A portion of airport scope dictates creation of a people mover that will carry airport patrons and employees between terminals, rental car sites, and parking lots. Also, the people mover must link up with local mass transit. During the Big Thirteen process, we learned that there is no local mass transit. If you follow our advice, you get this assigned to someone as an issue to be worked offline. Because it is rather significant, you should get a verbal update at your regular team meetings along with the other major items. If, however, this "missing link" becomes part of ongoing group concern, you will find yourself going down one of the three roads depicted in Exhibit 4:

Exhibit 4: Airport Wheel of Dependency

Clearly, the top wheel segment is the preferred outcome, although the other two are equally probable in the absence of good leadership.
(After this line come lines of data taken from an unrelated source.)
(** [key_slot]: a slot pointer, as the index of the slot in the table. *)
Record opaque_handle_node := OpaqueNode {
  key_slot : nat;
  owner : ptr;
  token : bytes
}.

(** [opaque_handles] is the list of the nodes with their addresses; a node is
    allocated and linked, and unlinked and freed, together. *)
Record hwkey_state (D : Type) := HwkeyState {
  hwkey_ctxs : gmap ptr hwkey_chan_ctx;
  opaque_handles : list (ptr * opaque_handle_node);
  req_data : bytes;
  key_data : bytes;
  key_slots : option (list (hwkey_keyslot D))
}.
Arguments HwkeyState {D}.
Arguments hwkey_ctxs {D}.
Arguments opaque_handles {D}.
Arguments req_data {D}.
Arguments key_data {D}.
Arguments key_slots {D}.

Definition hwkey_init {D} : hwkey_state D :=
  HwkeyState ∅ [] (replicate (Z.to_nat (HWKEY_MAX_PAYLOAD_SIZE + 1)) 0)
    (replicate (Z.to_nat HWKEY_MAX_PAYLOAD_SIZE) 0) None.

Section Updates.
Context {D : Type}.
Implicit Types l : hwkey_state D.

Definition with_hwkey_ctxs (f : gmap ptr hwkey_chan_ctx → gmap ptr hwkey_chan_ctx) l :=
  HwkeyState (f (hwkey_ctxs l)) (opaque_handles l) (req_data l) (key_data l) (key_slots l).
Definition with_handles
    (f : list (ptr * opaque_handle_node) → list (ptr * opaque_handle_node)) l :=
  HwkeyState (hwkey_ctxs l) (f (opaque_handles l)) (req_data l) (key_data l) (key_slots l).
Definition with_req_data (f : bytes → bytes) l :=
  HwkeyState (hwkey_ctxs l) (opaque_handles l) (f (req_data l)) (key_data l) (key_slots l).
Definition with_key_data (f : bytes → bytes) l :=
  HwkeyState (hwkey_ctxs l) (opaque_handles l) (req_data l) (f (key_data l)) (key_slots l).
Definition with_key_slots (s : option (list (hwkey_keyslot D))) l :=
  HwkeyState (hwkey_ctxs l) (opaque_handles l) (req_data l) (key_data l) s.
End Updates.

Definition with_token (t : bytes) (n : opaque_handle_node) : opaque_handle_node :=
  OpaqueNode (key_slot n) (owner n) t.

(** The node at an address, and its update in place. *)
Fixpoint node_at (q : ptr) (l : list (ptr * opaque_handle_node)) : option opaque_handle_node :=
  match l with
  | [] => None
  | (r, n) :: l => if decide (r = q) then Some n else node_at q l
  end.
Definition set_node (q : ptr) (n : opaque_handle_node) (l : list (ptr * opaque_handle_node)) :=
  (λ e, if decide (e.1 = q) then (q, n) else e) <$> l.
(* ===== verification/HwkeyProps.v ===== *)
(** The correctness of the key service of Hwkey.v: tokens, opaque handles,
    requests and handlers, proved against the provider interface. *)

From S2P Require Import Prelude Ipc HwrngDev Evp Hwkey.

(** * 1. Tokens *)

(** A complete token: 31 non-zero bytes and a terminator. *)
Definition token_ok (t : bytes) : Prop :=
  ∃ body, t = body ++ [0] ∧ length body = 31%nat ∧ Forall (λ b, b ≠ 0) body.

Definition empty_token : bytes := replicate (Z.to_nat HWKEY_OPAQUE_HANDLE_SIZE) 0.

(** The token made of a random buffer. *)
Definition make_token (random_buf : bytes) : bytes :=
  take 31 (Fake.nonzero random_buf) ++ [0].

Section Tokens.
Implicit Types (t bs : bytes).

Lemma token_ok_length t : token_ok t → length t = 32%nat.
Proof. intros (body & -> & Hl & _). rewrite length_app, Hl. done. Qed.

Lemma cstr_nonzero body rest :
  Forall (λ b, b ≠ 0) body → cstr (body ++ 0 :: rest) = body.
Proof.
  induction 1 as [|b body Hb _ IH]; [done|]. cbn. rewrite IH.
  by destruct (Z.eqb_spec b 0).
Qed.

Lemma token_ok_strnlen t : token_ok t → strnlen t HWKEY_OPAQUE_HANDLE_SIZE = 31.
Proof.
  intros (body & -> & Hl & Hb). unfold strnlen, HWKEY_OPAQUE_HANDLE_SIZE.
  rewrite take_ge by (rewrite length_app, Hl; cbn; lia).
  rewrite (cstr_nonzero body [] Hb). lia.
Qed.

Lemma token_ok_not_zero t : token_ok t → forallb (λ b, b =? 0) t = false.
Proof.
  intros (body & -> & Hl & Hb). destruct body as [|b body]; [done|].
  apply Forall_cons in Hb as [Hb _]. cbn. by destruct (Z.eqb_spec b 0).
Qed.

Lemma nonzero_spec bs : Forall (λ b, b ≠ 0) (Fake.nonzero bs).
Proof. apply Forall_forall. by intros b [? _]%list_elem_of_filter. Qed.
In our example, the correct move is to keep your team focused on the airport project, not the regional mass transit project. In other words, stick to your knitting. Cooperate with other projects, but do not do their work. That is counterproductive and generally ends up making more enemies than friends. In other words, do not let a dependency turn into a deliverable. Minimize its impact on your requirements to the best of your ability, because this is a great opportunity for "scope creep" to find its way into your project.